-- Material provided follows --

(** * fastcrud: the CRUD dispatcher of [fastcrud/core.py]

    A shallow embedding of [BaseCrudModel], [BaseCrud] and [CRUDRouter].
    Python objects are dynamic values, exceptions are an error result and the
    storage backend is an explicit state that survives a raised exception. *)

From Stdlib Require Import ZArith List String Ascii Lia Bool.
From stdpp Require Import base gmap strings list fin_maps.
Import ListNotations.

Local Open Scope Z_scope.
Local Open Scope string_scope.
Local Open Scope list_scope.

(** ** Python values *)

(** [uuid.UUID] is carried by its 128-bit integer ([UUID.int]); a [datetime]
    by its microseconds since the epoch. *)
Definition UUID := Z.
Definition datetime := Z.

(** [UUID.variant] is RFC 4122 when bit 63 of the integer is set and bit 62
    is clear. *)
Definition uuid_rfc_4122 (u : UUID) : bool :=
  Z.testbit u 63 && negb (Z.testbit u 62).

(** [UUID.version]: bits 76..79 of the integer for a UUID of the RFC 4122
    variant, [None] for any other variant. *)
Definition uuid_version (u : UUID) : option Z :=
  if uuid_rfc_4122 u then Some (Z.land (Z.shiftr u 76) 15) else None.

(** The three implicit fields of [class BaseCrudModel(pydantic.BaseModel)]. *)
Record BaseCrudModel := {
  uid : UUID;
  created_on : datetime;
  modify_on : datetime
}.

(** A [str] whose characters are looked at is carried by its code points. *)
Definition pystr := list N.

(** The code points of an ASCII literal. *)
Definition codepoints (s : string) : pystr :=
  map (fun c => N.of_nat (nat_of_ascii c)) (list_ascii_of_string s).

(** A class object, as far as the code looks at it: [cls.__name__]. *)
Record pyclass := { __name__ : pystr }.

(** An instance of a caller-defined subclass of [BaseCrudModel]: the implicit
    fields and the fields of the caller's schema. *)
Record instance := {
  class_of : pyclass;
  base : BaseCrudModel;
  fields : list (string * string)
}.

#[warnings="-register-all"]
Inductive value :=
| VNone
| VStr (s : string)
| VUuid (u : UUID)
| VTime (t : datetime)
| VObj (o : instance)
| VTuple (l : list value)
| VList (l : list value).

(** ** Exceptions *)

Inductive type_error :=
| missing_arguments (fname : string) (names : list string)
| too_many_arguments (fname : string) (given : nat)
| not_iterable.

Inductive exn :=
| NotFound
| Conflict
| InvalidOperator
| BackendUnavailable
| TypeError (why : type_error)
| AttributeError (attr : string)
| ValidationError (field : string)
| Exception (msg : string).

Definition result (A : Type) : Type := (exn + A)%type.

(** Binding positional arguments to the parameters of a [def]: the error
    raised when the call supplies [args] to a function whose required
    parameters are [required] (the caller has matched the accepted arities
    already). *)
Definition arity_error (fname : string) (required : list string)
    (args : list value) : exn :=
  if (length args <? length required)%nat
  then TypeError (missing_arguments fname (drop (length args) required))
  else TypeError (too_many_arguments fname (length args)).
(** C2 fails on the code: after the check that throws, [run] makes no
    world revert.  The counter that the combo's solution bumped stays
    bumped, while the context snapshot had saved it at 0. *)
Lemma no_revert_after_failed_check :
  let r := run counter_config check_fails m0 in
  last (calls r) (world_snapshot (Thrown VNull)) =
    constraint_check never_met (VObject 0) (Thrown unmet) /\
  filter is_revert (calls r) = [] /\
  counter (env (machine r)) = 1 /\
  store (env (machine r)) = [0; 0].
Proof. repeat split. Qed.

(** The amended C2 at a run whose property throws: the property call is
    followed by the revert to the context snapshot, the handle the world
    returned last. *)
Lemma world_reverted_after_try_witness :
  let r := run counter_config property_asserts m0 in
  calls r = asserts_before ++ asserts_failure :: asserts_after /\
  in_try asserts_failure = true /\
  last_snapshot EmptyString asserts_before = handle 1 /\
  exists mid rev rest,
    asserts_after =
      mid ++ world_revertAndSnapshot (last_snapshot EmptyString asserts_before) rev :: rest /\
    Forall (fun x => in_try x = true) mid.
Proof.
  cbv zeta. split; [ reflexivity | ]. split; [ reflexivity | ].
  split; [ reflexivity | ].
  exact (proj1 (world_reverted_after_try counter_config property_asserts m0)
               asserts_before asserts_failure asserts_after eq_refl eq_refl).
Defined.

(** C3 at a run whose property fails an assertion: no solution set was
    satisfied, and the Result's [numSolutionSets] is the assertion error. *)
Lemma failure_result_holds_the_error_witness :
  let r := run counter_config property_asserts m0 in
  exists res,
    calls r = asserts_before ++ asserts_failure :: asserts_after /\
    thrown_by asserts_failure = Some assertion /\
    completed r = Return res /\
    satisfied (calls r) = 0 /\
    Result.numSolutionSets res = assertion /\ Result.error res = VNull.
Proof.
  cbv zeta. eexists.
  split; [ reflexivity | ]. split; [ reflexivity | ].
  split; [ reflexivity | ]. split; [ reflexivity | ].
  exact (failure_result_holds_the_error counter_config property_asserts m0
           asserts_before asserts_failure asserts_after eq_refl eq_refl eq_refl).
Defined.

-- Material provided concluded --

Set down the lines of the listing word for word, from its first line through the line containing "From Stdlib Require". Both of those lines belong in the answer, and no others do.

(** * fastcrud: the CRUD dispatcher of [fastcrud/core.py]

    A shallow embedding of [BaseCrudModel], [BaseCrud] and [CRUDRouter].
    Python objects are dynamic values, exceptions are an error result and the
    storage backend is an explicit state that survives a raised exception. *)

From Stdlib Require Import ZArith List String Ascii Lia Bool.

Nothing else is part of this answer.